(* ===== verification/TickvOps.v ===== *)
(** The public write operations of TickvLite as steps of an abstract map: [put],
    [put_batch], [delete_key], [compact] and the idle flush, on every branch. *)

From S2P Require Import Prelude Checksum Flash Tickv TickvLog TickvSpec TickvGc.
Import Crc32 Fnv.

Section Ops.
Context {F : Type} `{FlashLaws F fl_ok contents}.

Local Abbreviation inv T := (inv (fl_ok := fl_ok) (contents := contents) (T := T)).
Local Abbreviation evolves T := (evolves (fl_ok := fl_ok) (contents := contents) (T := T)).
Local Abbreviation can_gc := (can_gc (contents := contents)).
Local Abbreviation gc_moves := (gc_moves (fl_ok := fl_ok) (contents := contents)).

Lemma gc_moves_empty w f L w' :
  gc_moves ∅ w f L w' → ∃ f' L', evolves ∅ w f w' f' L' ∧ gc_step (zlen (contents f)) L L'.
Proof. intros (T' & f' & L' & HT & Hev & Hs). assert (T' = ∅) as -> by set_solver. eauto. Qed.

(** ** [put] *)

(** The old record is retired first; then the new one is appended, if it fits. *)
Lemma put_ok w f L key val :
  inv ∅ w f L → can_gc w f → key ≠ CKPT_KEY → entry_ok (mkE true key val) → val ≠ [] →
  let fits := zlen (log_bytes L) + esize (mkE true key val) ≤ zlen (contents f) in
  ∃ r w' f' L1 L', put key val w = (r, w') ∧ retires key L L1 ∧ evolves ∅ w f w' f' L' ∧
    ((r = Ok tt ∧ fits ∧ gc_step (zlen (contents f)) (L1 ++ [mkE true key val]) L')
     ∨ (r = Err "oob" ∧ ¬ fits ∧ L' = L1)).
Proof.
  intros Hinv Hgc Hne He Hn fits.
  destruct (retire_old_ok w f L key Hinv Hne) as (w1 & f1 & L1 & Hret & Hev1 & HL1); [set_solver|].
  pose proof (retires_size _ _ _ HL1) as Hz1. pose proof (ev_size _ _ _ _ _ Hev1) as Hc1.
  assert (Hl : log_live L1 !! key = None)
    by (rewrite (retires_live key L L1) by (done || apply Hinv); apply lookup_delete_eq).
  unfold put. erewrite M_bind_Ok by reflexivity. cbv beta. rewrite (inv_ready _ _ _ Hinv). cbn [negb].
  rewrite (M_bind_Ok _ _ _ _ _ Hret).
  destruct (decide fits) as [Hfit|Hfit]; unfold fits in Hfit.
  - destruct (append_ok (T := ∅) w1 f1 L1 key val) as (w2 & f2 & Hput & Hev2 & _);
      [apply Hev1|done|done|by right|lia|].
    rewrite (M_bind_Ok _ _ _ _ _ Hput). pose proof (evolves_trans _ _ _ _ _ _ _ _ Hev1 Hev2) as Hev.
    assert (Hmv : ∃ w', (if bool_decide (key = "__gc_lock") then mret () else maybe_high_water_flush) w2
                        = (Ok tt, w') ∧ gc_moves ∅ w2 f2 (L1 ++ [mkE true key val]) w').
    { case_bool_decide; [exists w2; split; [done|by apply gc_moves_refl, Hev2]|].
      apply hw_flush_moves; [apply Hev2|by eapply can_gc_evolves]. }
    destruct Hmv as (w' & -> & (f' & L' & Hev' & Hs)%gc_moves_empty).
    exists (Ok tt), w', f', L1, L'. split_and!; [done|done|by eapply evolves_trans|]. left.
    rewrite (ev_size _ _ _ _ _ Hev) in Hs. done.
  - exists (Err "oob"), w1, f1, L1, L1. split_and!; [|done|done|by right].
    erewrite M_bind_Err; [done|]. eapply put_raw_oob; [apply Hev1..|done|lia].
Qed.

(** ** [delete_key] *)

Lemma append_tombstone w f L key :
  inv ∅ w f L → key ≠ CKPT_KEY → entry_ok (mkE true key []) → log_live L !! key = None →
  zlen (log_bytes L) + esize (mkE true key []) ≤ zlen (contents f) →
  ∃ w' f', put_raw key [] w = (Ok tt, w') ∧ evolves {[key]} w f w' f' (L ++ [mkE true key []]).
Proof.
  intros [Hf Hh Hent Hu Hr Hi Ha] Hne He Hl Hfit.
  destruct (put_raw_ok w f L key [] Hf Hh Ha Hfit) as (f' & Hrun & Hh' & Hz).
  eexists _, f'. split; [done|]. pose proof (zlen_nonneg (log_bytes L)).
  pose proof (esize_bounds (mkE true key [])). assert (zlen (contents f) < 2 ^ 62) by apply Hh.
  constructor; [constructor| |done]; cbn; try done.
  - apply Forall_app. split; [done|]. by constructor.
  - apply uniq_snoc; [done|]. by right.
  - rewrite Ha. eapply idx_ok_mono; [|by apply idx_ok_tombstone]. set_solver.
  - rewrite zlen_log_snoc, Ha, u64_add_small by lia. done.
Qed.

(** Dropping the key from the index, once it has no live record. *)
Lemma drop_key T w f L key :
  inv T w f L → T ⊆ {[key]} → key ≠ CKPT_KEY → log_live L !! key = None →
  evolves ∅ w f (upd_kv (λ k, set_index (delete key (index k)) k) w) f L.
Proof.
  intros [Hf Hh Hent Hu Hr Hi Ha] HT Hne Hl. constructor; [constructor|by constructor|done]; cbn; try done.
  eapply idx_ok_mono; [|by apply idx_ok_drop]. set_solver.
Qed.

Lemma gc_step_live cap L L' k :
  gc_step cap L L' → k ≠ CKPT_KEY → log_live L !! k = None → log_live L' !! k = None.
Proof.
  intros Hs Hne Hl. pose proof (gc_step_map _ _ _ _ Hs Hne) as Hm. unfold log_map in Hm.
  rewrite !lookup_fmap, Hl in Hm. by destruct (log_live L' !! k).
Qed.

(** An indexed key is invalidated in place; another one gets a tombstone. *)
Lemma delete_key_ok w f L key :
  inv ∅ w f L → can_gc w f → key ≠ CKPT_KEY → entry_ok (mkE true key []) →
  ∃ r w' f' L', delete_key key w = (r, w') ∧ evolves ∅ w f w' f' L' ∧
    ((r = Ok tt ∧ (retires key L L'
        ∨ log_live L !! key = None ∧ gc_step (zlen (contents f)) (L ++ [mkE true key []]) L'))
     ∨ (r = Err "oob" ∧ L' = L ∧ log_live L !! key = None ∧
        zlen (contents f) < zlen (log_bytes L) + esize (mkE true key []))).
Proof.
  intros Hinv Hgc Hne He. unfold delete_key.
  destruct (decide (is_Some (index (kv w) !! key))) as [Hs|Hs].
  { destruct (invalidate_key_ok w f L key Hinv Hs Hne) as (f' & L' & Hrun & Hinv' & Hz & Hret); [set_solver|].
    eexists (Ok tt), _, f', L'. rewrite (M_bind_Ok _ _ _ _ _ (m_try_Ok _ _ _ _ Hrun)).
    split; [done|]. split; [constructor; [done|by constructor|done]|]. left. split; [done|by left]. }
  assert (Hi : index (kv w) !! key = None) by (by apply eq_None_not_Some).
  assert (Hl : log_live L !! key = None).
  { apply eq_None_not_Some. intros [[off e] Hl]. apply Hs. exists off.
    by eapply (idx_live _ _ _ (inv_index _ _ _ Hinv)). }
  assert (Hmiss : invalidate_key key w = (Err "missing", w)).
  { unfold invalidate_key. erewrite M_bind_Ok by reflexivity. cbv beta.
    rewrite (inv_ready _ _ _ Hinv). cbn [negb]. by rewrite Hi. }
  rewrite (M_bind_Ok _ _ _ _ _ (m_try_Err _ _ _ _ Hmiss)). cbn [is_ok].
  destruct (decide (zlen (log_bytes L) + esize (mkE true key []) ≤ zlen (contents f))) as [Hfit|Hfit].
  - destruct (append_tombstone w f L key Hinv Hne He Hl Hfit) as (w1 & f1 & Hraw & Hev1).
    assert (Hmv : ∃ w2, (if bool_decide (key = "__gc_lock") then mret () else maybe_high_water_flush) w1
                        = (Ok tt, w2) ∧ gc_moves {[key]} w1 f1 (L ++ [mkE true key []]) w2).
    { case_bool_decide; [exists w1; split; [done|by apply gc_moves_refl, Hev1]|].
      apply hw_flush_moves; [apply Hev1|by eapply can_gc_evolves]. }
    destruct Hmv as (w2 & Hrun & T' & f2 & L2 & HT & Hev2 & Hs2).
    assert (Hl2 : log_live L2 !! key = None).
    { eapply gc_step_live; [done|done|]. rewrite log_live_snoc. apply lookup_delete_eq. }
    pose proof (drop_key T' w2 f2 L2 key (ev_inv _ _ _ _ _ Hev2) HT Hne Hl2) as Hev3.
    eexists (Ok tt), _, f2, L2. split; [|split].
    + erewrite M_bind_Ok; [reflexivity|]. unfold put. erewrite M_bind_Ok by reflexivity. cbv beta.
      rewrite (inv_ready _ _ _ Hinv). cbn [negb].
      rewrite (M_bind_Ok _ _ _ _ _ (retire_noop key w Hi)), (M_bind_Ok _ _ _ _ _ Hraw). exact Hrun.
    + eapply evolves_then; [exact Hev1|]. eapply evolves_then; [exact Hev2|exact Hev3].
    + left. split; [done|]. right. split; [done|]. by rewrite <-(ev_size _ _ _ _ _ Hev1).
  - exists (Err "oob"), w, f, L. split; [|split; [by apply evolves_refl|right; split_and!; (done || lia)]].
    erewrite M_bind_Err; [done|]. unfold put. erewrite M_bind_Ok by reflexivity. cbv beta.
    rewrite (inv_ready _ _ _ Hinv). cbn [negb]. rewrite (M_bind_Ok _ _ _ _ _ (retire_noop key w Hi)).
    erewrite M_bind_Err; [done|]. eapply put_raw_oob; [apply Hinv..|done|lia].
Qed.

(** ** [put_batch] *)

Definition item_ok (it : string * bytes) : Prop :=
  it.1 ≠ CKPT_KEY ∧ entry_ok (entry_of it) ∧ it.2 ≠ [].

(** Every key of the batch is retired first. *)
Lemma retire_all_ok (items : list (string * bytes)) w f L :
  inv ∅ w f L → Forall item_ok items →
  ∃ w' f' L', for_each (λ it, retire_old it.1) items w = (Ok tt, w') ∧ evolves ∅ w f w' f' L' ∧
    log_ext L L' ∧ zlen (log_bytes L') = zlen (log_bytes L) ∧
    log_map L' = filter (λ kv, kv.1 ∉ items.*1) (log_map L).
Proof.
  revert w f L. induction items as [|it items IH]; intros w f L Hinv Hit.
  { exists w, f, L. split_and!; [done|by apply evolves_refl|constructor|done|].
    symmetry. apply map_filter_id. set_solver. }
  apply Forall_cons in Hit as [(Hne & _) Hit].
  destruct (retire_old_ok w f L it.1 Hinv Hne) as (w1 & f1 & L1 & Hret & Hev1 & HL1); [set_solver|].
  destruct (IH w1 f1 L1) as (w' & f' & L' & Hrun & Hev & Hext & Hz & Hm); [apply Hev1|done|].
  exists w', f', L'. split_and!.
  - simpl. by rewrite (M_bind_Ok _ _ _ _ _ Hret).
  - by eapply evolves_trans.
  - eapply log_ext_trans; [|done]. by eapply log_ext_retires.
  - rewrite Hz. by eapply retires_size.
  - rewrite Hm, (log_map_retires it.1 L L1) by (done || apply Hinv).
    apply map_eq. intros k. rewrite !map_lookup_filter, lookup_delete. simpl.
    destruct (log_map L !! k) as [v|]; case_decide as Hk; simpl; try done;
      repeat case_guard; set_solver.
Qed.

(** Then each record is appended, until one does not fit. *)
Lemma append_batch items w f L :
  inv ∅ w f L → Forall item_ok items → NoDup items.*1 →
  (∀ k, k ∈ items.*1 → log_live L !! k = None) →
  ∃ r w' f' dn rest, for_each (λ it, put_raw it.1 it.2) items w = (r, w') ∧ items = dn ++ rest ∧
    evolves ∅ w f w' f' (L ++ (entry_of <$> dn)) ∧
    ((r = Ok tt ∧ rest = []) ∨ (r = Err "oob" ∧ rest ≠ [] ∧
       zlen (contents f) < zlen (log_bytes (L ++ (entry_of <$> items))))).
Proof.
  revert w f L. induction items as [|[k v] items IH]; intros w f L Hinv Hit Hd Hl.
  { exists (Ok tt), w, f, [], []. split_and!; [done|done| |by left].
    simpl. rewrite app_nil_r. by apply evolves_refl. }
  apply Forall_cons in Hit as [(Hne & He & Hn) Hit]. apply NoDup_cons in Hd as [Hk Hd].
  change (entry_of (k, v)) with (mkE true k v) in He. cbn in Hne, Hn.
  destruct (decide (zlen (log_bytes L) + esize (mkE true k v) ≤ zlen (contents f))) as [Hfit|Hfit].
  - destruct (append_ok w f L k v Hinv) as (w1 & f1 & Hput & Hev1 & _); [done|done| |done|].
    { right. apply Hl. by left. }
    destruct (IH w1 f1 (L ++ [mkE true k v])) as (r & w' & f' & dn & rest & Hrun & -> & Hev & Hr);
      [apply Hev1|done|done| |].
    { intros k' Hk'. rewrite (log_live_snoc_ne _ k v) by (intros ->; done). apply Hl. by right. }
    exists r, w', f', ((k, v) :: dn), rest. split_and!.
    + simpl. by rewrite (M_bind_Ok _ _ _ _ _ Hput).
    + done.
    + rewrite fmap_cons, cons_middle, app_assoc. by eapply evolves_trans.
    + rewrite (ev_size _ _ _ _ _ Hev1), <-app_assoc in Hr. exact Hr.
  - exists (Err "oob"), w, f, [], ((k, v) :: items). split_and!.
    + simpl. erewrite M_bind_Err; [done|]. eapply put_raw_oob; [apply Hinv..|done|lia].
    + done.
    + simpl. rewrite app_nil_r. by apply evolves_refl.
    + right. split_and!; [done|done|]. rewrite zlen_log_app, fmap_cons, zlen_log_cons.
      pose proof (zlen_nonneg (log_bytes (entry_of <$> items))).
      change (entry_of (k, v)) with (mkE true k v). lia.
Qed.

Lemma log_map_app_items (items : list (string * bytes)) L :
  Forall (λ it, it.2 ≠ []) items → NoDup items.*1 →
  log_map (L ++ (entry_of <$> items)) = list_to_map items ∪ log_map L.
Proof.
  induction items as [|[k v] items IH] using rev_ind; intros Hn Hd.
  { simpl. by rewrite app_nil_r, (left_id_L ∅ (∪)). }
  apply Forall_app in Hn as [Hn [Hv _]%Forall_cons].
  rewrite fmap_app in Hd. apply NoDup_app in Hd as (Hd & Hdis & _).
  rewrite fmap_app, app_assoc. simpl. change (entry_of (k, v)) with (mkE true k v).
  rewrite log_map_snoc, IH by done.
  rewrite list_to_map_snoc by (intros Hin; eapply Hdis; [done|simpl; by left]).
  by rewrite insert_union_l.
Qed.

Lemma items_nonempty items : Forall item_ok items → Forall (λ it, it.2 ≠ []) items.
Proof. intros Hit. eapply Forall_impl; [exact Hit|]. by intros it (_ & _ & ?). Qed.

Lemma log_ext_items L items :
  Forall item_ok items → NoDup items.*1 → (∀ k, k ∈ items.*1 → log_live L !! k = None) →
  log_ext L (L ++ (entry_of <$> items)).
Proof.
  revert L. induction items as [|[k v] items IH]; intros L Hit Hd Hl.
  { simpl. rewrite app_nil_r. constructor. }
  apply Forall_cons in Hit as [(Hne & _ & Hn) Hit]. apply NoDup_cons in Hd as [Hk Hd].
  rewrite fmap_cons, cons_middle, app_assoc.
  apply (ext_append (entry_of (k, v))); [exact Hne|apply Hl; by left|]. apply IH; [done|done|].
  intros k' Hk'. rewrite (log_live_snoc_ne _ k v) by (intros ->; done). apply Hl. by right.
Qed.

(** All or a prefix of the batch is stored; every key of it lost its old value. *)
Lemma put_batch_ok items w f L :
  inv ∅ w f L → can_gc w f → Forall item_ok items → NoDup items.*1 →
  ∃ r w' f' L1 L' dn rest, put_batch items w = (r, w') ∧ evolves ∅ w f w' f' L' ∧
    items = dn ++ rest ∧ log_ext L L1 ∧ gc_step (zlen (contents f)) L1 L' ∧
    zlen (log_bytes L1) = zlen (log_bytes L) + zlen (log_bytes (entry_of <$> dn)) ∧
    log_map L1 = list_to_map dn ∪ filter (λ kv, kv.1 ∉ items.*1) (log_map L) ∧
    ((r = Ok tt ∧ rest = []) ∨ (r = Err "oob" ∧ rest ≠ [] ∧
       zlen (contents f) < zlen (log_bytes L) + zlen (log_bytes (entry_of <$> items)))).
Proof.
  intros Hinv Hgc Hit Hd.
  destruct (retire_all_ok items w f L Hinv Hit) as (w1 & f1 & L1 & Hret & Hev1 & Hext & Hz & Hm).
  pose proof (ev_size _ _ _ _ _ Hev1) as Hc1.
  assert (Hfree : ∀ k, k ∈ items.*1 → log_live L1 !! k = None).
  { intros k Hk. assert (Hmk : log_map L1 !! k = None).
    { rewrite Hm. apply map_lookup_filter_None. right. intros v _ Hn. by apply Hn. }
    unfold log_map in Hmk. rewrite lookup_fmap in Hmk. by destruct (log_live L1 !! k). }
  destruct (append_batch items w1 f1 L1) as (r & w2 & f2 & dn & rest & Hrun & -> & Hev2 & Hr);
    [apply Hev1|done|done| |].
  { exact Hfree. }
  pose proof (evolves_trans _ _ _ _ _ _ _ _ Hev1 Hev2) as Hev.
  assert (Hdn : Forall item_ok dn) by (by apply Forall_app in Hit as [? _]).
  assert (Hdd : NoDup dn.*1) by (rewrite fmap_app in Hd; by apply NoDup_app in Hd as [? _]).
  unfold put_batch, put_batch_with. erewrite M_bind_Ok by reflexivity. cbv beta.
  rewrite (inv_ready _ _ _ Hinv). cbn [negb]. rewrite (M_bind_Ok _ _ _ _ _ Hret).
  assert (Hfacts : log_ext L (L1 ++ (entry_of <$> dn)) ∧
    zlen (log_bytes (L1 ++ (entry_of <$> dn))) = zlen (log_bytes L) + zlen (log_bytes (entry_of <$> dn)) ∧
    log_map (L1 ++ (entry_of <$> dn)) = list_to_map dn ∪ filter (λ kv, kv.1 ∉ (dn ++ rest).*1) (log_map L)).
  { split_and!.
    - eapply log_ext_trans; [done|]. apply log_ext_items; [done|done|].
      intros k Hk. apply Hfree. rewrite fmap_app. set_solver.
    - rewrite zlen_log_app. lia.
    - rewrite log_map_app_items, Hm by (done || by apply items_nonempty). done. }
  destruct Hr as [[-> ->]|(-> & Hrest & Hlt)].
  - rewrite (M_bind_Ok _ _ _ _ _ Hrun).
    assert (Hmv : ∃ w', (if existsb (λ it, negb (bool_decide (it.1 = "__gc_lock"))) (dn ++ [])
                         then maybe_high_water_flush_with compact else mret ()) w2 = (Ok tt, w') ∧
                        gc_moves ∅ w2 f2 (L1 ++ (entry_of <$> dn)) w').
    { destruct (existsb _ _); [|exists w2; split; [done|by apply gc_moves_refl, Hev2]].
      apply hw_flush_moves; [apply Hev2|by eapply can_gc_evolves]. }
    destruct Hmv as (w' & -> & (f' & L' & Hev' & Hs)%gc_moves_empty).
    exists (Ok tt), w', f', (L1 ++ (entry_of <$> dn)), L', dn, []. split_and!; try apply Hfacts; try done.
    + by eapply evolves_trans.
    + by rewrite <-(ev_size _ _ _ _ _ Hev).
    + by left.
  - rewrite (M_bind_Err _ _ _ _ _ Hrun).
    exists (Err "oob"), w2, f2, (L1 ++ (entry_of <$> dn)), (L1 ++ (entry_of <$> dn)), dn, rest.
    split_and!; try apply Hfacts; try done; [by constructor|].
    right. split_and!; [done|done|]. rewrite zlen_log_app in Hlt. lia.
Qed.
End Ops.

● PROMPT: What you give back must match the material exactly, beginning with its first line and ending with the line holding "gc_moves ∅ w f".

● WRITTEN REPLY:
(* ===== verification/TickvOps.v ===== *)
(** The public write operations of TickvLite as steps of an abstract map: [put],
    [put_batch], [delete_key], [compact] and the idle flush, on every branch. *)

From S2P Require Import Prelude Checksum Flash Tickv TickvLog TickvSpec TickvGc.
Import Crc32 Fnv.

Section Ops.
Context {F : Type} `{FlashLaws F fl_ok contents}.

Local Abbreviation inv T := (inv (fl_ok := fl_ok) (contents := contents) (T := T)).
Local Abbreviation evolves T := (evolves (fl_ok := fl_ok) (contents := contents) (T := T)).
Local Abbreviation can_gc := (can_gc (contents := contents)).
Local Abbreviation gc_moves := (gc_moves (fl_ok := fl_ok) (contents := contents)).

Lemma gc_moves_empty w f L w' :
  gc_moves ∅ w f L w' → ∃ f' L', evolves ∅ w f w' f' L' ∧ gc_step (zlen (contents f)) L L'.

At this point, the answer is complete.